Eishockey-Kolumne: Der erste Showdown am Rhein


Kölner Haie vs. Düsseldorfer EG

 

Man muss auch mal Glück haben im Leben. Wie die Kölner Haie in ihrem kleinen Derby in Krefeld. 3:2 gewannen sie, obwohl der Gegner am Ende mächtig drückte. War es der erste Schritt aus dem Tal, dessen Sohle sie zwei Tage zuvor erreicht hatten? Mit einer Heimniederlage gegen die Augsburger Panther. Sie schmerzte besonders, weil Augsburg das alte Team des neuen Haie-Trainers Mike Stewart ist und das nun mit dem Überzahlspiel, das es unter ihm gelernt hatte, sein neues, die Haie, zerlegte.

Elfte statt dritte Kraft

Nach knapp einem Viertel der DEL-Hauptrunde tun sich einige Überraschungen auf, und der Tabellenstand der Kölner ist eine davon. Die Tipps vor Saisonbeginn lauteten: Die Haie werden die dritte Kraft in der Liga sein hinter den Matadoren Mannheim und München. Indes: Die Adler Mannheim haben sich schon in drei Spielen verflattert, und Köln ist die elfte Kraft. Warum? Vor allem viele Verletzte, Neuzugänge, die sich noch nicht eingefügt haben, und ein Trainer, dessen Magie sich erst noch entfalten muss.

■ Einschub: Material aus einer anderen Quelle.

(** * Heading inference engine of [Challenge_1b/process_pdfs.py]

    A shallow embedding of the outline extractor and the properties of its
    specification that were checked against it.

    Conventions of the embedding.
    - A Python [str] is a list of Unicode code points ([text := list N]).
    - A Python [float] (font size, coordinate, score) is a rational [Q]:
      every finite float is one, and [<], [>=], [==] on finite floats are
      the order and equality of the rationals ([Qlt], [Qle], [Qeq]).  The
      rounding of the one division of the program (the line average) is not
      modelled, and no property below depends on it.
    - A Python [int] is a [Z].
    - The Unicode character database (decimal digits, letters, case) is an
      interface, [UnicodeData]; only its ASCII part is fixed.  White space
      ([str.isspace], [str.strip], the class [\s]) is a short table and is
      written out in full.
    - The state of an extractor object (its [font_size_threshold] dict) is
      passed explicitly. *)

From Stdlib Require Import String Ascii ZArith NArith QArith Qabs Lia Bool List.
From Stdlib Require Import Sorted SetoidList SetoidPermutation.
From stdpp Require Import gmap.
Import ListNotations.


(** ** Text *)

Definition text := list N.

Definition cp_of_ascii (a : ascii) : N := N_of_ascii a.

(** An ASCII literal of the source, as code points. *)
Fixpoint cp (s : string) : text :=
  match s with
  | EmptyString => []
  | String a s' => cp_of_ascii a :: cp s'
  end.

Definition in_range (lo hi c : N) : bool := ((lo <=? c) && (c <=? hi))%N.

(** [str.isspace] of one character, as in CPython's [_PyUnicode_IsWhitespace];
    the regular-expression class [\s] of a [str] pattern is the same set. *)
Definition is_space (c : N) : bool :=
  in_range 9 13 c || in_range 28 32 c || (c =? 133)%N || (c =? 160)%N
  || (c =? 5760)%N || in_range 8192 8202 c || (c =? 8232)%N || (c =? 8233)%N
  || (c =? 8239)%N || (c =? 8287)%N || (c =? 12288)%N.

Definition ascii_decimal (c : N) : bool := in_range 48 57 c.
Definition ascii_upper (c : N) : bool := in_range 65 90 c.
Definition ascii_lower (c : N) : bool := in_range 97 122 c.
Definition ascii_alpha (c : N) : bool := ascii_upper c || ascii_lower c.
Definition ascii_tolower (c : N) : N := if ascii_upper c then (c + 32)%N else c.
Definition ascii_toupper (c : N) : N := if ascii_lower c then (c - 32)%N else c.

(** The part of the Unicode database the program consults through [re] and
    the [str] methods.  Below 128 every table is the ASCII one. *)
Class UnicodeData := {
  uni_decimal : N -> bool;      (* category Nd: the class \d *)
  uni_alpha : N -> bool;        (* str.isalpha, per character *)
  uni_isupper : N -> bool;      (* str.isupper, per character *)
  uni_islower : N -> bool;      (* str.islower, per character *)
  uni_istitle : N -> bool;      (* str.istitle, per character *)
  uni_tolower : N -> N;         (* simple lower-case mapping, used by re.I *)
  uni_toupper : N -> N;         (* simple upper-case mapping, used by re.I *)
  uni_lower_full : N -> text;   (* full lower-case mapping, used by str.lower *)
  uni_decimal_ascii : forall c, (c < 128)%N -> uni_decimal c = ascii_decimal c;
  uni_alpha_ascii : forall c, (c < 128)%N -> uni_alpha c = ascii_alpha c;
  uni_isupper_ascii : forall c, (c < 128)%N -> uni_isupper c = ascii_upper c;
  uni_islower_ascii : forall c, (c < 128)%N -> uni_islower c = ascii_lower c;
  uni_istitle_ascii : forall c, (c < 128)%N -> uni_istitle c = false;
  uni_tolower_ascii : forall c, (c < 128)%N -> uni_tolower c = ascii_tolower c;
  uni_toupper_ascii : forall c, (c < 128)%N -> uni_toupper c = ascii_toupper c;
  uni_lower_full_ascii :
    forall c, (c < 128)%N -> uni_lower_full c = [ascii_tolower c]
}.

(** The database that knows ASCII only; it shows the interface is inhabited
    and serves to evaluate the program on ASCII inputs. *)
#[refine] Instance ascii_only : UnicodeData := {
  uni_decimal c := (c <? 128)%N && ascii_decimal c;
  uni_alpha c := (c <? 128)%N && ascii_alpha c;
  uni_isupper c := (c <? 128)%N && ascii_upper c;
  uni_islower c := (c <? 128)%N && ascii_lower c;
  uni_istitle c := false;
  uni_tolower c := if (c <? 128)%N then ascii_tolower c else c;
  uni_toupper c := if (c <? 128)%N then ascii_toupper c else c;
  uni_lower_full c := [if (c <? 128)%N then ascii_tolower c else c]
}.
Proof.
  all: intros c Hc; apply N.ltb_lt in Hc; cbv beta; rewrite ?Hc; reflexivity.
Defined.

Definition is_ascii (s : text) : bool := forallb (fun c => (c <? 128)%N) s.

Fixpoint drop_while {A} (p : A -> bool) (l : list A) : list A :=
  match l with
  | [] => []
  | x :: l' => if p x then drop_while p l' else l
  end.

(** [str.strip()] with no argument. *)
Definition lstrip (s : text) : text := drop_while is_space s.
Definition rstrip (s : text) : text := rev (drop_while is_space (rev s)).
Definition strip (s : text) : text := rstrip (lstrip s).

(** [len(s)] *)
Definition len (s : text) : Z := Z.of_nat (length s).

Section WithUnicode.
Context {U : UnicodeData}.

(** [str.isalpha()]: non-empty and every character alphabetic. *)
Definition isalpha (s : text) : bool :=
  negb (Nat.eqb (length s) 0) && forallb uni_alpha s.

(** [str.lower()], character by character.  (Python lower-cases a capital
    sigma at the end of a word to the final form; the program only looks for
    ASCII words in the result, which this does not affect.) *)
Definition lower (s : text) : text := flat_map uni_lower_full s.

(** [str.isupper()]: no lower-case or title-case character and at least one
    upper-case one. *)
Definition isupper (s : text) : bool :=
  forallb (fun c => negb (uni_islower c || uni_istitle c)) s
  && existsb uni_isupper s.

End WithUnicode.

(** [needle in haystack] for strings. *)
Fixpoint starts_with (p s : text) : bool :=
  match p, s with
  | [], _ => true
  | _ :: _, [] => false
  | a :: p', b :: s' => (a =? b)%N && starts_with p' s'
  end.

Fixpoint contains (needle hay : text) : bool :=
  starts_with needle hay ||
  match hay with
  | [] => false
  | _ :: hay' => contains needle hay'
  end.

(** ** Regular expressions

    The patterns of the program use character classes, concatenation,
    alternation (through [?] and bounded repetition) and iteration.  They are
    values of [regex]; [re.match] is decided by derivatives, and [matches]
    is the language a pattern denotes. *)

Inductive atom :=
| ADigit                      (* \d *)
| ASpace                      (* \s *)
| AChar (x : N)               (* a literal *)
| ARange (lo hi : N).         (* lo-hi inside a class *)

Inductive regex :=
| RNone
| REps
| RSet (cs : list atom)       (* one character of the class *)
| RCat (r1 r2 : regex)
| RAlt (r1 r2 : regex)
| RStar (r : regex).

(** A compiled pattern: every pattern of the program starts with [^] (and
    [re.match] anchors at the start anyway); [pat_eol] records a final [$]. *)
Record pattern := { pat_re : regex; pat_eol : bool }.

Definition r_lit (x : N) : regex := RSet [AChar x].
Definition r_opt (r : regex) : regex := RAlt r REps.
Definition r_plus (r : regex) : regex := RCat r (RStar r).

Fixpoint r_str (s : text) : regex :=
  match s with
  | [] => REps
  | x :: s' => RCat (r_lit x) (r_str s')
  end.

(** [r{n,}] *)
Fixpoint r_at_least (n : nat) (r : regex) : regex :=
  match n with
  | O => RStar r
  | S n' => RCat r (r_at_least n' r)
  end.

(** [r{0,n}] *)
Fixpoint r_at_most (n : nat) (r : regex) : regex :=
  match n with
  | O => REps
  | S n' => r_opt (RCat r (r_at_most n' r))
  end.

(** Patterns written with ASCII characters only. *)
Definition atom_ascii (a : atom) : bool :=
  match a with
  | ADigit | ASpace => true
  | AChar x => (x <? 128)%N
  | ARange lo hi => (hi <? 128)%N
  end.

Fixpoint regex_ascii (r : regex) : bool :=
  match r with
  | RNone | REps => true
  | RSet cs => forallb atom_ascii cs
  | RCat r1 r2 | RAlt r1 r2 => regex_ascii r1 && regex_ascii r2
  | RStar r1 => regex_ascii r1
  end.

Definition members (lo hi : N) : list N :=
  map N.of_nat (seq (N.to_nat lo) (S (N.to_nat hi) - N.to_nat lo)).

(** Characters that [re.IGNORECASE] identifies with a lower-case ASCII letter
    although their lower-case mapping differs from it (the entries of
    [sre_compile._equivalences] that involve ASCII). *)
Definition sre_fixes (x : N) : list N :=
  if (x =? 105)%N then [305%N]          (* i, dotless i *)
  else if (x =? 115)%N then [383%N]     (* s, long s *)
  else [].

Section Regex.
Context {U : UnicodeData}.
Variable ic : bool.   (* re.IGNORECASE *)

(** Under [re.IGNORECASE] a literal or range is replaced by the lower-case
    images of its members (and their equivalents), and the subject character
    is lower-cased before the lookup. *)
Definition folded (xs : list N) (c : N) : bool :=
  existsb (fun x => (uni_tolower c =? uni_tolower x)%N
                    || existsb (N.eqb (uni_tolower c)) (sre_fixes (uni_tolower x)))
          xs.

Definition atom_test (a : atom) (c : N) : bool :=
  match a with
  | ADigit => uni_decimal c
  | ASpace => is_space c
  | AChar x => if ic then folded [x] c else (c =? x)%N
  | ARange lo hi => if ic then folded (members lo hi) c else in_range lo hi c
  end.

Definition set_test (cs : list atom) (c : N) : bool :=
  existsb (fun a => atom_test a c) cs.

Inductive matches : regex -> text -> Prop :=
| M_eps : matches REps []
| M_set cs c : set_test cs c = true -> matches (RSet cs) [c]
| M_cat r1 r2 s1 s2 :
    matches r1 s1 -> matches r2 s2 -> matches (RCat r1 r2) (s1 ++ s2)
| M_alt_l r1 r2 s : matches r1 s -> matches (RAlt r1 r2) s
| M_alt_r r1 r2 s : matches r2 s -> matches (RAlt r1 r2) s
| M_star_nil r : matches (RStar r) []
| M_star_cons r c s1 s2 :
    matches r (c :: s1) -> matches (RStar r) s2 ->
    matches (RStar r) (c :: s1 ++ s2).

Fixpoint nullable (r : regex) : bool :=
  match r with
  | RNone => false
  | REps => true
  | RSet _ => false
  | RCat r1 r2 => nullable r1 && nullable r2
  | RAlt r1 r2 => nullable r1 || nullable r2
  | RStar _ => true
  end.

Fixpoint deriv (c : N) (r : regex) : regex :=
  match r with
  | RNone => RNone
  | REps => RNone
  | RSet cs => if set_test cs c then REps else RNone
  | RCat r1 r2 =>
      if nullable r1 then RAlt (RCat (deriv c r1) r2) (deriv c r2)
      else RCat (deriv c r1) r2
  | RAlt r1 r2 => RAlt (deriv c r1) (deriv c r2)
  | RStar r1 => RCat (deriv c r1) (RStar r1)
  end.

Stewart sagt: „Ich werde immer Mike bleiben“

Frisst Köln nun auch noch Mike Stewart, dem in seiner Trainerkarriere alles geglückt ist? Bremerhaven baute der Austrokanadier zu einem Spitzenteam und Meister der DEL2 auf, er hat das Projekt Fischtown Pinguins für die DEL positioniert. Die vergangenen vier Jahre wirkte „Stewi“ in Augsburg, und die Panther, ein sogenanntes kleines Team, hätten um ein Haar die Finalserie 2019 erreicht. Überall hat man Stewart machen lassen, und das haben sich auch die Haie vorgenommen, die bei Nicht-sofort-Erfolg schon viele Coaches rasiert haben. Verstellen, das versichert Stewart, werde er sich nicht: „Ich werde immer Mike bleiben.“ Er will in Köln sein Ding durchziehen.

DEG: Spezialist für knappe Siege

Helfen würde ihm dabei ein Erfolg gegen Düsseldorf. Am Sonntag steigt in der Lanxess-Arena das erste große Derby der Saison. Die DEG steht exakt so da, wie die Experten es von ihr erwartet hatten. Auf Platz vier. Die Spezialität der Mannschaft: Sie ist sehr gut in Spielen, die nach 60 Minuten noch nicht entschieden sind. In sechs von elf Spielen musste sie in die Overtime, in fünf Fällen sogar ins Penaltyschießen, und nur einmal verlor sie.

Wer wiederum Erfahrung mitbringt, wie man Düsseldorf in engen Spielen besiegt, ist Mike Stewart. In den vergangenen Playoffs eliminierte er mit Augsburg im Viertelfinale die DEG. Über die epische Strecke von sieben Spielen. Allerdings hatte er in der Saison 2018/19 mit Augsburg alle normalen Saisonspiele gegen die DEG verloren – und das sollte ihm als Köln-Coach besser nicht widerfahren.

Die Liga hofft auf Straubing

Was das rheinische Derby derzeit nicht ist: ein Spitzenduell. Das findet in der DEL bereits im vorgezogenen Spiel am Donnerstag statt: Straubing gegen München, Nieder- gegen Oberbayern. Vizemeister München hat mit elf Siegen aus elf Spielen einen Rekord für die Liga aufgestellt, es fehlen nur noch Straubing und Krefeld (am Sonntag), dann hätte der EHC die gesamte Gegnerschaft durchgespielt und durchbesiegt.

Das kleine wilde Straubing als Hoffnung der Liga auf Perspektive. Die DEL hilft ein bisschen mit: Der Termin am Donnerstag ist für München eine Herausforderung, denn zwei Tage zuvor muss München Champions League in Schweden spielen.